Lemma spec_queued_free st evs q : slot_free q →
  spec_queued (History_mk evs (hs_next st) (hs_predecessor st)) q = spec_queued st q.
Proof.
  intros Hq. unfold spec_queued. cbn [hs_next].
  enough (outcome_fold (λ _ p, spec_precondition (History_mk evs (hs_next st) (hs_predecessor st)) p) (qi_preconditions q) tt =
    outcome_fold (λ _ p, spec_precondition st p) (qi_preconditions q) tt) as -> by done.
  unfold slot_free in Hq. induction Hq as [|[e|s f] ps Hp _ IH]; [done| |done]. cbn [outcome_fold spec_precondition hs_predecessor].
  destruct (decide _); cbn; [done|apply IH].
Qed.

(** Without slot preconditions the slots of the history do not matter. *)
Lemma spec_epoch_free intents : ∀ position st evs ops outs st', Forall slot_free intents →
  spec_epoch position st (QueuedCI <$> intents) = Ok (ops, outs, st') →
  ∃ evs', spec_epoch position (History_mk evs (hs_next st) (hs_predecessor st)) (QueuedCI <$> intents) =
    Ok (ops, outs, History_mk evs' (hs_next st') (hs_predecessor st')).
Proof.
  induction intents as [|q intents IH]; intros position st evs ops outs st' Hf; cbn [fmap list_fmap spec_epoch spec_intent].
  { intros [= <- <- <-]. by exists evs. }
  apply Forall_cons_1 in Hf as [Hq Hf]. rewrite (spec_queued_free st evs q Hq).
  destruct (spec_queued st q) as [[o es]|e|]; cbn [queued_rejected spec_advance outcome_bind fst snd hs_next hs_events hs_predecessor];
    [|..|done].
  - destruct (allocate (hs_next st) o) as [next|e|]; cbn [outcome_bind]; [|done..].
    intros E. destruct (spec_epoch (S position) _ _) as [[[ops1 outs1] st1]|e|] eqn:E1; [|done..].
    injection E as <- <- <-. destruct (IH _ _ (evs ++ events_of o) _ _ _ Hf E1) as (evs' & E2).
    cbn [hs_next hs_predecessor] in E2. rewrite E2. by eexists.
  - intros E. destruct (spec_epoch (S position) st _) as [[[ops1 outs1] st1]|e'|] eqn:E1; [|done..].
    injection E as <- <- <-. destruct (IH _ _ evs _ _ _ Hf E1) as (evs' & ->). by eexists.
Qed.

Lemma decides_from_free st evs intents plan : Forall slot_free intents → decides_from st intents plan →
  decides_from (History_mk evs (hs_next st) (hs_predecessor st)) intents plan.
Proof.
  intros Hf [(ops & outs & st' & E & H1' & H2' & H3' & H4')].
  destruct (spec_epoch_free intents 0 st evs ops outs st' Hf E) as (evs' & E').
  split. exists ops, outs, (History_mk evs' (hs_next st') (hs_predecessor st')). by split_and!.
Qed.

Lemma as_mixed_accepted outs :
  length (filter (λ o, mixed_accepted o) (as_mixed <$> outs)) = length (filter workspace_accepted outs).
Proof.
  induction outs as [|[pos es|r] outs IH]; [done|..]; rewrite fmap_cons, !filter_cons; cbn [as_mixed mixed_accepted workspace_accepted];
    repeat case_decide; try done; cbn [length]; by rewrite IH.
Qed.

Lemma published_decided tail f outs :
  Forall2 (durably_decided tail [f]) (as_mixed <$> outs) (published_outcome tail f <$> outs).
Proof. induction outs as [|[] outs IH]; cbn; constructor; done. Qed.

Lemma rejected_decided tail outs os : mapM only_rejected outs = Some os →
  Forall2 (durably_decided tail []) (as_mixed <$> outs) os.
Proof.
  intros Hm. apply mapM_Some in Hm. induction Hm as [|o o' outs os Ho _ IH]; [constructor|].
  destruct o; [done|]. injection Ho as <-. by constructor.
Qed.

(** What the intents of an epoch may use. *)
Record epoch_fits base (intents : list QueuedIntent) : Prop := {
  ef_fits : intents_fit intents;
  ef_next : (w_next_entity base + N.of_nat (intent_total intents) <= VM_LITERAL_BASE)%N;
  ef_version : (w_version base + N.of_nat (length intents) < u64_modulus)%N;
  ef_room : (24 * N.of_nat (intent_total intents) <= NONE)%N;
}.

Lemma derive_plan_refines base fs intents : counted base fs → epoch_fits base intents →
  ∃ plan, derive_plan base intents [] = Some plan ∧ durable_plan_ok base fs intents plan.
Proof.
  intros (active & records & Hw) [Hfit Hnext Hver Hroom].
  unfold derive_plan, materialize, derive_vm_epoch, mbind, mat_bind.
  destruct (decide (vm_next (m_workspace (materializer_new (P := P) (w_next_entity base))) ≠ w_next_entity base)) as [Hne|_];
    [by destruct Hne|].
  destruct (vm_loop_spec intents 0 (Predecessor_mk (w_id base) (w_version base)) (materializer_new (w_next_entity base)) []
    (w_next_entity base)) as (ops & outs & st' & m' & E & Hs & Ha & He & Hle & Hm');
    [apply materializer_new_ok|done..|by apply materializer_new_room|].
  cbn [pr_id pr_version] in E. rewrite E.
  fold (empty_history base) in Hs. pose proof (as_mixed_accepted outs) as Hcount.
  assert (∀ plan, decides_from (empty_history base) intents plan → Forall slot_free intents →
    decides_from (history_of base fs) intents plan) as Hfree.
  { intros plan Hd Hf. apply (decides_from_free _ (frame_events fs) _ _ Hf Hd). }
  destruct (decide (length (filter workspace_accepted outs) = 0)) as [Hz|Hz].
  - destruct (only_rejected_all (D := D) (P := P) outs Hz) as [os Hos]. rewrite Hos. cbn.
    pose proof (spec_epoch_rejected _ _ _ _ _ _ Hs ltac:(congruence)) as [-> ->].
    eexists. split; [done|]. assert (decides_from (empty_history base) intents (EpochPlan_mk base base os [])) as Hd.
    { split. do 3 eexists. split; [done|]. split_and!; [by apply rejected_decided|done|done|].
      by rewrite Hcount, decide_True. }
    split; [done|done|by apply Hfree| | |]; cbn; [|lia|lia]. rewrite app_nil_r. by exists active, records.
  - assert (u64_ok (w_version base + 1)) as Hv1.
    { destruct intents; [by injection E as <- <- <-|]. simpl in Hver. unfold u64_ok. lia. }
    rewrite (mk_next _ _ _ Hm').
    destruct (from_vm_epoch_ok (recount active records base) fs ops (hs_next st') _ _ Hw Hv1 Ha eq_refl eq_refl) as [Hok Hops].
    unfold from_vm_epoch in *. cbn [fst snd recount w_id w_version w_next_entity w_operation_count w_eager_kernel w_lazy_kernel
      w_projection_base w_history w_history_prefix] in Hok, Hops |- *. eexists. split; [done|].
    match goal with |- durable_plan_ok _ _ _ ?p => assert (decides_from (empty_history base) intents p) as Hd end.
    { split. do 3 eexists. split; [done|]. cbn. split_and!; [apply published_decided|unfold chain_operations; cbn; by rewrite app_nil_r|done|].
      by rewrite Hcount, decide_False. }
    split; [done|done|by apply Hfree| |exact Hle|]; cbn.
    + eexists _, _. exact Hok.
    + rewrite u64_add_small by done. destruct intents; [by injection E as <- <- <-|]. cbn. lia.
Qed.
End plans_refine.

(** ** The epochs of a run *)

Section epochs.
Context {D P I : Type} `{KernelLaws D, MappedRootLaws P, !MappedVocabulary P, !MappedVocabularyLaws P, EpochFileIo I}.
Implicit Types (db : Database D P (FileEpochStore I)) (w : World D P) (fs : list CommitFrame).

EXERCISE AIM - Set the entries down again exactly, beginning with their first line and ending with the line that contains "spec_epoch position st"; omit all other lines.

TASK OUTPUT -
Lemma spec_queued_free st evs q : slot_free q →
  spec_queued (History_mk evs (hs_next st) (hs_predecessor st)) q = spec_queued st q.
Proof.
  intros Hq. unfold spec_queued. cbn [hs_next].
  enough (outcome_fold (λ _ p, spec_precondition (History_mk evs (hs_next st) (hs_predecessor st)) p) (qi_preconditions q) tt =
    outcome_fold (λ _ p, spec_precondition st p) (qi_preconditions q) tt) as -> by done.
  unfold slot_free in Hq. induction Hq as [|[e|s f] ps Hp _ IH]; [done| |done]. cbn [outcome_fold spec_precondition hs_predecessor].
  destruct (decide _); cbn; [done|apply IH].
Qed.

(** Without slot preconditions the slots of the history do not matter. *)
Lemma spec_epoch_free intents : ∀ position st evs ops outs st', Forall slot_free intents →
  spec_epoch position st (QueuedCI <$> intents) = Ok (ops, outs, st') →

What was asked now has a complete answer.